In acute type A hepatitis, a large increase in C1q-binding was demonstrated during the period of elevated transaminases. In type B hepatitis, the initial peak was small, but was followed by a further peak during the period of falling serum HB surface (HBs) antigen titre. In both diseases the C1q-binding was associated with >20S particles. In paracetamol-induced necrosis, C1q-binding remained normal. In type A and B hepatitis and in paracetamol-induced necrosis, C4, C3 and factor B concentrations were depressed in the early phase of the disease. This change may reflect either diminished synthesis or increased catabolism.

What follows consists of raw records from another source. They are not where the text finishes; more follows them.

Lemma exportLayer_opaque_full_mask_witness :
  let img := mkImageData 1 2 [255; 0; 0; 255; 3; 200; 77; 255] in
  let layer := mkLayer "a" (mkColor 0 255 255) "#00ffff" true (Some 100)
                       (Some [1; 1]) None in
  raster img ∧ exportLayerToImageData img layer = Some img.
Proof.
  assert (Hr : raster (mkImageData 1 2 [255; 0; 0; 255; 3; 200; 77; 255])).
  { unfold raster, bytes, is_byte. simpl. repeat split; try lia.
    repeat constructor; lia. }
  split; [exact Hr|].
  apply exportLayer_opaque_full_mask; [exact Hr | | | reflexivity | reflexivity].
  - intros p Hp. simpl in Hp. destruct p as [|[|p]]; [done | done | lia].
  - unfold is_color, is_byte. simpl. lia.
Defined.

(** ** Reconstruction *)

Lemma filter_none {A} (P : A -> Prop) `{forall a, Decision (P a)} (l : list A) :
  (forall a, ¬ P a) -> filter P l = [].
Proof.
  intros Hn. induction l as [|a l IH]; [done|].
  by rewrite filter_cons_False.
Qed.

(** C6. With an empty set of selected ids, [exportReconstructedImageData]
    returns (it does not throw) a raster of the same width and height whose
    bytes are all zero, whatever the layers. *)
Theorem exportReconstructed_empty img layers :
  (0 < width img)%nat -> (0 < height img)%nat ->
  exportReconstructedImageData img layers ∅
  = Some (mkImageData (width img) (height img)
            (replicate (4 * width img * height img) 0)).
Proof.
  intros Hw Hh. unfold exportReconstructedImageData.
  rewrite filter_none by set_solver.
  cbn [length Nat.eqb]. by apply new_ImageData_pos.
Qed.

Lemma exportReconstructed_empty_witness :
  exportReconstructedImageData
    (mkImageData 1 1 [9; 8; 7; 255])
    [mkLayer "a" (mkColor 9 8 7) "#090807" true (Some 10) (Some [1]) None] ∅
  = Some (mkImageData 1 1 [0; 0; 0; 0]).
Proof.
  apply (exportReconstructed_empty (mkImageData 1 1 [9; 8; 7; 255])); simpl; lia.
Defined.


(** ** Magnitudes of binary64 numbers

    The number of a pixel count and the percentage computed from it are
    finite: this follows the exponents through the rounding of
    [SpecFloat]. *)

Section Magnitude.

Local Open Scope Z_scope.

Lemma digits2_pos_size p : digits2_pos p = Pos.size p.
Proof. induction p as [p IH|p IH|]; cbn; by rewrite ?IH. Qed.

Lemma Zdigits2_nonneg m : 0 <= Zdigits2 m.
Proof. destruct m; cbn; lia. Qed.

Lemma Zdigits2_pos m : 0 < m -> 0 < Zdigits2 m.
Proof. destruct m; cbn; lia. Qed.

Lemma Zdigits2_gt m : 0 <= m -> m < 2 ^ Zdigits2 m.
Proof.
  destruct m as [|p|p]; intros Hm; [done| |lia].
  cbn [Zdigits2]. rewrite digits2_pos_size.
  pose proof (Pos.size_gt p) as H.
  apply Pos2Z.pos_lt_pos in H. by rewrite Pos2Z.inj_pow in H.
Qed.

Lemma Zdigits2_le m : 0 < m -> 2 ^ Zdigits2 m <= 2 * m.
Proof.
  destruct m as [|p|p]; intros Hm; [lia| |lia].
  cbn [Zdigits2]. rewrite digits2_pos_size.
  pose proof (Pos.size_le p) as H.
  apply Pos2Z.pos_le_pos in H. by rewrite Pos2Z.inj_pow in H.
Qed.

(** A number below [2^k] has at most [k] digits. *)
Lemma Zdigits2_ub m k : 0 <= k -> 0 <= m < 2 ^ k -> Zdigits2 m <= k.
Proof.
  intros Hk [Hm Hlt]. destruct (Z.eq_dec m 0) as [->|Hne]; [done|].
  pose proof (Zdigits2_le m ltac:(lia)) as Hle.
  destruct (Z_lt_le_dec k (Zdigits2 m)) as [Hgt|]; [|done].
  exfalso.
  assert (2 ^ (k + 1) <= 2 ^ Zdigits2 m) by (apply Z.pow_le_mono_r; lia).
  rewrite Z.pow_add_r in H by lia. lia.
Qed.

(** A number that is at least [2^k] has more than [k] digits. *)
Lemma Zdigits2_lb m k : 0 <= k -> 2 ^ k <= m -> k < Zdigits2 m.
Proof.
  intros Hk Hle. pose proof (Z.pow_pos_nonneg 2 k ltac:(lia) Hk) as Hp.
  pose proof (Zdigits2_gt m ltac:(lia)) as Hgt.
  destruct (Z_lt_le_dec k (Zdigits2 m)) as [|Hge]; [done|].
  exfalso.
  assert (2 ^ Zdigits2 m <= 2 ^ k)
    by (apply Z.pow_le_mono_r; [lia | done]).
  lia.
Qed.

Lemma Zdigits2_mono a b : 0 <= a <= b -> Zdigits2 a <= Zdigits2 b.
Proof.
  intros [Ha Hab]. apply Zdigits2_ub; [apply Zdigits2_nonneg|].
  pose proof (Zdigits2_gt b ltac:(lia)). lia.
Qed.

Lemma Zdigits2_succ m : 0 <= m -> Zdigits2 (m + 1) <= Zdigits2 m + 1.
Proof.
  intros Hm. pose proof (Zdigits2_nonneg m) as Hn.
  apply Zdigits2_ub; [lia|].
  pose proof (Zdigits2_gt m Hm). rewrite Z.pow_add_r by lia. lia.
Qed.

Lemma Zdigits2_mul a b :
  0 <= a -> 0 <= b -> Zdigits2 (a * b) <= Zdigits2 a + Zdigits2 b.
Proof.
  intros Ha Hb. pose proof (Zdigits2_nonneg a). pose proof (Zdigits2_nonneg b).
  apply Zdigits2_ub; [lia|]. split; [lia|].
  rewrite Z.pow_add_r by lia.
  pose proof (Zdigits2_gt a Ha). pose proof (Zdigits2_gt b Hb).
  apply Z.mul_lt_mono_nonneg; lia.
Qed.

(** *** Shifting the mantissa right *)

Lemma shr_1_m r : 0 <= shr_m r -> shr_m (shr_1 r) = shr_m r / 2.
Proof.
  destruct r as [m rb sb]. cbn [shr_m]. intros Hm.
  rewrite <- Z.div2_div.
  destruct m as [|[p|p|]|p]; first [done | lia].
Qed.

Lemma iter_shr_m p r :
  0 <= shr_m r -> shr_m (SpecFloat.iter_pos shr_1 p r) = shr_m r / 2 ^ Zpos p.
Proof.
  revert r. induction p as [p IH|p IH|]; intros r Hr.
  - cbn [SpecFloat.iter_pos].
    assert (H1 : 0 <= shr_m (shr_1 r)) by (rewrite shr_1_m by done; apply Z.div_pos; lia).
    assert (H2 : 0 <= shr_m (SpecFloat.iter_pos shr_1 p (shr_1 r)))
      by (rewrite IH by done; apply Z.div_pos; lia).
    rewrite IH, IH, shr_1_m by done.
    pose proof (Z.pow_pos_nonneg 2 (Z.pos p) ltac:(lia) ltac:(lia)) as Hp.
    rewrite !Z.div_div by lia. f_equal.
    replace (Z.pos p~1) with (1 + Z.pos p + Z.pos p) by lia.
    rewrite !Z.pow_add_r by lia. rewrite Z.pow_1_r. ring.
  - cbn [SpecFloat.iter_pos].
    assert (H2 : 0 <= shr_m (SpecFloat.iter_pos shr_1 p r))
      by (rewrite IH by done; apply Z.div_pos; lia).
    rewrite IH, IH by done.
    pose proof (Z.pow_pos_nonneg 2 (Z.pos p) ltac:(lia) ltac:(lia)) as Hp.
    rewrite !Z.div_div by lia. f_equal.
    replace (Z.pos p~0) with (Z.pos p + Z.pos p) by lia.
    rewrite !Z.pow_add_r by lia. ring.
  - cbn [SpecFloat.iter_pos]. by rewrite shr_1_m, Z.pow_1_r.
Qed.

Lemma shr_record_of_loc_m m l : shr_m (shr_record_of_loc m l) = m.
Proof. by destruct l as [|[]]. Qed.

(** The mantissa and exponent after [shr_fexp]. *)
Lemma shr_fexp_eq m e l :
  0 <= m ->
  let n := fexp prec emax (Zdigits2 m + e) - e in
  shr_m (shr_fexp prec emax m e l).1 = (if 0 <? n then m / 2 ^ n else m)
  ∧ (shr_fexp prec emax m e l).2 = (if 0 <? n then e + n else e).
Proof.
  intros Hm n. unfold shr_fexp, shr. fold n.
  destruct n as [|p|p]; cbn [fst snd Z.ltb Z.compare].
  - by rewrite shr_record_of_loc_m.
  - rewrite iter_shr_m by by rewrite shr_record_of_loc_m.
    by rewrite shr_record_of_loc_m.
  - by rewrite shr_record_of_loc_m.
Qed.

(** Upper bound: the magnitude [digits + exponent] does not grow, and the
    exponent stays below the bound. *)
Lemma shr_fexp_ub m e l B :
  0 <= m -> Zdigits2 m + e <= B -> e <= B -> emin <= B ->
  0 <= shr_m (shr_fexp prec emax m e l).1
  ∧ Zdigits2 (shr_m (shr_fexp prec emax m e l).1) + (shr_fexp prec emax m e l).2 <= B
  ∧ (shr_fexp prec emax m e l).2 <= B.
Proof.
  intros Hm HB He Hemin.
  destruct (shr_fexp_eq m e l Hm) as [-> ->].
  set (n := fexp prec emax (Zdigits2 m + e) - e).
  assert (Hn : e + n <= B).
  { unfold n, fexp. set (em := SpecFloat.emin prec emax) in *.
    change prec with 53. lia. }
  destruct (Z.ltb_spec 0 n) as [Hpos|Hle]; [|done].
  pose proof (Z.pow_pos_nonneg 2 n ltac:(lia) ltac:(lia)) as Hp.
  pose proof (Zdigits2_gt m Hm) as Hgt.
  pose proof (Zdigits2_nonneg m) as Hd.
  split; [apply Z.div_pos; lia|]. split; [|done].
  destruct (Z_lt_le_dec (Zdigits2 m) n) as [Hs|Hs].
  - rewrite Z.div_small; [cbn; lia|]. split; [done|].
    assert (2 ^ Zdigits2 m <= 2 ^ n) by (apply Z.pow_le_mono_r; lia). lia.
  - assert (Zdigits2 (m / 2 ^ n) <= Zdigits2 m - n); [|lia].
    apply Zdigits2_ub; [lia|]. split; [apply Z.div_pos; lia|].
    apply Z.div_lt_upper_bound; [lia|].
    rewrite <- Z.pow_add_r by lia. by replace (n + (Zdigits2 m - n)) with (Zdigits2 m) by lia.
Qed.

Lemma round_nearest_even_bounds m l :
  m <= round_nearest_even m l <= m + 1.
Proof.
  unfold round_nearest_even. destruct l as [|[]]; try lia.
  destruct (Z.even m); lia.
Qed.

Lemma shr_fexp_nonneg m e l :
  0 <= m -> 0 <= shr_m (shr_fexp prec emax m e l).1.
Proof.
  intros Hm. destruct (shr_fexp_eq m e l Hm) as [-> _].
  destruct (Z.ltb_spec 0 (fexp prec emax (Zdigits2 m + e) - e)); [|done].
  apply Z.div_pos; [done|]. apply Z.pow_pos_nonneg; lia.
Qed.

(** Lower bound, for a mantissa in the normal range: the magnitude does
    not shrink. *)
Lemma shr_fexp_lb m e l :
  0 < m -> emin + 53 <= Zdigits2 m + e ->
  0 < shr_m (shr_fexp prec emax m e l).1
  ∧ Zdigits2 m + e
    <= Zdigits2 (shr_m (shr_fexp prec emax m e l).1) + (shr_fexp prec emax m e l).2.
Proof.
  intros Hm HM.
  destruct (shr_fexp_eq m e l ltac:(lia)) as [-> ->].
  set (n := fexp prec emax (Zdigits2 m + e) - e).
  assert (Hn : n = Zdigits2 m - 53).
  { unfold n, fexp. set (em := SpecFloat.emin prec emax) in *.
    change prec with 53. lia. }
  destruct (Z.ltb_spec 0 n) as [Hpos|Hle]; [|lia].
  pose proof (Zdigits2_le m Hm) as Hle.
  assert (H52 : 2 ^ 52 <= m / 2 ^ n).
  { apply Z.div_le_lower_bound; [apply Z.pow_pos_nonneg; lia|].
    rewrite <- Z.pow_add_r by lia.
    replace (n + 52) with (Zdigits2 m - 1) by lia.
    assert (2 ^ Zdigits2 m = 2 * 2 ^ (Zdigits2 m - 1)).
    { rewrite <- (Z.pow_succ_r 2) by lia. f_equal. lia. }
    lia. }
  pose proof (Zdigits2_lb _ 52 ltac:(lia) H52).
  pose proof (Z.pow_pos_nonneg 2 52 ltac:(lia) ltac:(lia)).
  lia.
Qed.

Lemma binary_round_aux_eq s mx ex lx :
  binary_round_aux prec emax s mx ex lx
  = let p1 := shr_fexp prec emax mx ex lx in
    let p2 := shr_fexp prec emax
                (round_nearest_even (shr_m p1.1) (loc_of_shr_record p1.1))
                p1.2 loc_Exact in
    match shr_m p2.1 with
    | Z0 => S754_zero s
    | Zpos m => if p2.2 <=? emax - prec then S754_finite s m p2.2
                else S754_infinity s
    | Zneg _ => S754_nan
    end.
Proof.
  unfold binary_round_aux.
  destruct (shr_fexp prec emax mx ex lx) as [r1 e1]. cbn [fst snd].
  by destruct (shr_fexp prec emax _ e1 loc_Exact) as [r2 e2].
Qed.

(** The result of rounding a non-negative mantissa has the given sign and
    is not NaN. *)
Lemma binary_round_aux_sign s mx ex lx :
  0 <= mx ->
  match binary_round_aux prec emax s mx ex lx with
  | S754_nan => False
  | S754_zero s' | S754_infinity s' | S754_finite s' _ _ => s' = s
  end.
Proof.
  intros Hm. rewrite binary_round_aux_eq. cbv zeta.
  pose proof (shr_fexp_nonneg mx ex lx Hm) as H1.
  set (p1 := shr_fexp prec emax mx ex lx) in *.
  pose proof (round_nearest_even_bounds (shr_m p1.1) (loc_of_shr_record p1.1)) as Hr.
  set (mr := round_nearest_even (shr_m p1.1) (loc_of_shr_record p1.1)) in *.
  assert (H2 := shr_fexp_nonneg mr p1.2 loc_Exact ltac:(lia)).
  set (p2 := shr_fexp prec emax mr p1.2 loc_Exact) in *.
  destruct (shr_m p2.1) as [|m|m]; [done | by destruct (_ <=? _) | lia].
Qed.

In chronic active hepatitis (HBs-positive and -negative) and in alcohol-induced disease there is a significant correlation between C1q-binding and the severity of hepatitis. C1q-binding and AC activity were also increased in primary biliary cirrhosis. Density gradient studies indicate that the C1q-binding activity in these subjects lies in the 8–14S and >19S particle-containing fractions.
These findings suggest the presence of immune complexes in patients with acute and chronic liver disease. In some cases the complexes may contained hepatitis viral antigens, but in alcohol-induced and autoimmune disease other types of complex formation must exist. The accumulation of large and small complexes in subjects with liver disease may be a reflection of an impaired function of the mononuclear phagocytes in these diseases. The potential of these complexes to activate complement will determine their pathological importance, and in this respect those found in primary biliary cirrhosis may have special significance.